Directions for this task: The data below holds a line containing "st') => k a st'" and a line containing "match body st with"; please quote exactly those two lines and every line between them, and nothing else.

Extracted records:
(** ** Data

    The types below do not depend on the character database. *)

(** The patterns of the module use literals, classes, [\d], [\b], [^],
    [$], concatenation, alternation and [?]; no repetition. *)
Inductive regex :=
| Chr (c : char)                 (* a literal *)
| Range (lo hi : char)           (* [lo-hi] *)
| Digit                          (* \d *)
| Cat (r1 r2 : regex)
| Alt (r1 r2 : regex)
| Opt (r : regex)                (* r? *)
| WordB                          (* \b *)
| Bos                            (* ^ without re.MULTILINE *)
| Eos.                           (* $ without re.MULTILINE *)

Inductive value_error :=
| BadTimeFormat (time_str : str)     (* raised by [_parse_time] *)
| NoFormatMatch (data : str)         (* strptime: does not match format *)
| UnconvertedData (rest : str)       (* strptime: unconverted data remains *)
| OutOfRange                         (* datetime constructor *)
| NotInList                          (* list.remove(x): x not in list *)
| CannotEncode.                      (* UnicodeEncodeError, a ValueError *)

Inductive exn :=
| ValueError (why : value_error)
| OSError
| CancelledError
| KeyboardInterrupt.

(** [isinstance(e, Exception)].  From Python 3.8 on (the test-suite needs
    [AsyncMock], new in 3.8) [CancelledError] derives from
    [BaseException] directly, like [KeyboardInterrupt]. *)
Definition is_Exception (e : exn) : bool :=
  match e with
  | ValueError _ | OSError => true
  | CancelledError | KeyboardInterrupt => false
  end.

Inductive result (A : Type) :=
| Ok (a : A)
| Raise (e : exn).
Arguments Ok {A} a.
Arguments Raise {A} e.

(** [datetime.time] *)
Record pytime := mk_time {
  hour : nat; minute : nat; second : nat; microsecond : nat
}.

(** [class Task], [__slots__ = ('time', 'description')] *)
Record Task := mk_Task { time : pytime; description : str }.

(** Log records: the level and what the formatted message reports. *)
Inductive level := INFO | WARNING | ERROR.

Inductive message :=
| EmptyDescription (line_num : nat)
| ParsedTask (task : Task)
| LineError (line_num : nat) (e : exn)
| TimeNotFound (line : str)
| FileMissing
| FileEmpty
| Loaded (count : nat)
| LoadFailed (e : exn)
| NotificationSent (task : Task)
| MonitorStarted
| MonitorStopped
| MonitorCancelled
| MonitorTickError (e : exn)
| MonitorContextError (e : exn).

Record log_record := mk_log { lvl : level; msg : message }.

(** What [_send_notification] prints: the bell character, and the framed
    reminder that holds [str(task)]. *)
Inductive console_event :=
| Bell
| Reminder (task : Task).

(** [sys.stdout] as the program meets it: what a write does, given how
    many writes were tried before and what is to be shown.  [None]: the
    text is shown; [Some e]: the write raises [e] and shows nothing
    ([UnicodeEncodeError] for a text the stream's encoding lacks,
    [OSError] for a closed pipe). *)
Definition Stdout : Type := nat -> console_event -> option exn.

(** What the three [pathlib] calls of [load_tasks] answer for
    [self.tasks_file] at the moment of a call.  [st_mtime] is a float that
    is only stored and compared; an integer timestamp stands for it. *)
Record FileSystem := mk_fs {
  fs_exists : bool;
  fs_mtime : result Z;
  fs_read_text : result str
}.

(** The fields of a [TaskManager] that the code reads and writes, with
    what the code does to its surroundings: the records handed to
    [self.logger], what the console has shown, the wall clock ([clock i]
    is what the [i]-th call of [datetime.now().time()] returns), and the
    standard output with the number of writes tried on it. *)
Record State := mk_State {
  tasks : list Task;
  last_modified : Z;
  _monitoring : bool;
  logger : list log_record;
  console : list console_event;
  clock : nat -> pytime;
  clock_reads : nat;
  stdout : Stdout;
  stdout_writes : nat
}.

(** Computations of the manager: they run on a state and end in a value
    or an exception; what was written before an exception stays written. *)
Definition M (A : Type) : Type := State -> result A * State.

Definition ret {A} (a : A) : M A := fun st => (Ok a, st).

Definition raise {A} (e : exn) : M A := fun st => (Raise e, st).

Definition bind {A B} (m : M A) (k : A -> M B) : M B :=
  fun st =>
    match m st with
    | (Ok a, st') => k a st'
    | (Raise e, st') => (Raise e, st')
    end.

Notation "x <- m ;; k" := (bind m (fun x => k))
  (at level 61, m at next level, right associativity).
Notation "m ;; k" := (bind m (fun _ => k))
  (at level 61, right associativity).

Definition lift {A} (r : result A) : M A := fun st => (r, st).

(** [try: body except <class> as e: handler e] *)
Definition try_except {A} (body : M A) (catches : exn -> bool)
    (handler : exn -> M A) : M A :=
  fun st =>
    match body st with
    | (Raise e, st') => if catches e then handler e st' else (Raise e, st')
    | ok => ok
    end.

Definition is_ValueError (e : exn) : bool :=
  match e with ValueError _ => true | _ => false end.

Definition is_CancelledError (e : exn) : bool :=
  match e with CancelledError => true | _ => false end.

Definition get {A} (field : State -> A) : M A := fun st => (Ok (field st), st).

Definition set_tasks (ts : list Task) : M unit :=
  fun st => (Ok tt, mk_State ts (last_modified st) (_monitoring st)
                      (logger st) (console st) (clock st) (clock_reads st)
                      (stdout st) (stdout_writes st)).

Definition set_last_modified (m : Z) : M unit :=
  fun st => (Ok tt, mk_State (tasks st) m (_monitoring st)
                      (logger st) (console st) (clock st) (clock_reads st)
                      (stdout st) (stdout_writes st)).

Definition set_monitoring (b : bool) : M unit :=
  fun st => (Ok tt, mk_State (tasks st) (last_modified st) b
                      (logger st) (console st) (clock st) (clock_reads st)
                      (stdout st) (stdout_writes st)).

(** [self.logger.info/warning/error(...)] *)
Definition log (l : level) (m : message) : M unit :=
  fun st => (Ok tt, mk_State (tasks st) (last_modified st) (_monitoring st)
                      (logger st ++ [mk_log l m]) (console st)
                      (clock st) (clock_reads st)
                      (stdout st) (stdout_writes st)).

(** [print(...)]: one write to the standard output.  The text is shown,
    or the write raises and nothing of the text is shown. *)
Definition print (ev : console_event) : M unit :=
  fun st =>
    match stdout st (stdout_writes st) ev with
    | None =>
      (Ok tt, mk_State (tasks st) (last_modified st) (_monitoring st)
                (logger st) (console st ++ [ev])
                (clock st) (clock_reads st)
                (stdout st) (S (stdout_writes st)))
    | Some e =>
      (Raise e, mk_State (tasks st) (last_modified st) (_monitoring st)
                  (logger st) (console st)
                  (clock st) (clock_reads st)
                  (stdout st) (S (stdout_writes st)))
    end.

(** [datetime.now().time()] *)
Definition datetime_now : M pytime :=
  fun st => (Ok (clock st (clock_reads st)),
             mk_State (tasks st) (last_modified st) (_monitoring st)
               (logger st) (console st) (clock st) (S (clock_reads st))
               (stdout st) (stdout_writes st)).

Section Program.
Context {U : UnicodeDB}.

Definition is_digit (c : char) : bool :=
  match to_decimal c with Some _ => true | None => false end.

Completed task:
    | (Ok a, st') => k a st'
    | (Raise e, st') => (Raise e, st')
    end.

Notation "x <- m ;; k" := (bind m (fun x => k))
  (at level 61, m at next level, right associativity).
Notation "m ;; k" := (bind m (fun _ => k))
  (at level 61, right associativity).

Definition lift {A} (r : result A) : M A := fun st => (r, st).

(** [try: body except <class> as e: handler e] *)
Definition try_except {A} (body : M A) (catches : exn -> bool)
    (handler : exn -> M A) : M A :=
  fun st =>
    match body st with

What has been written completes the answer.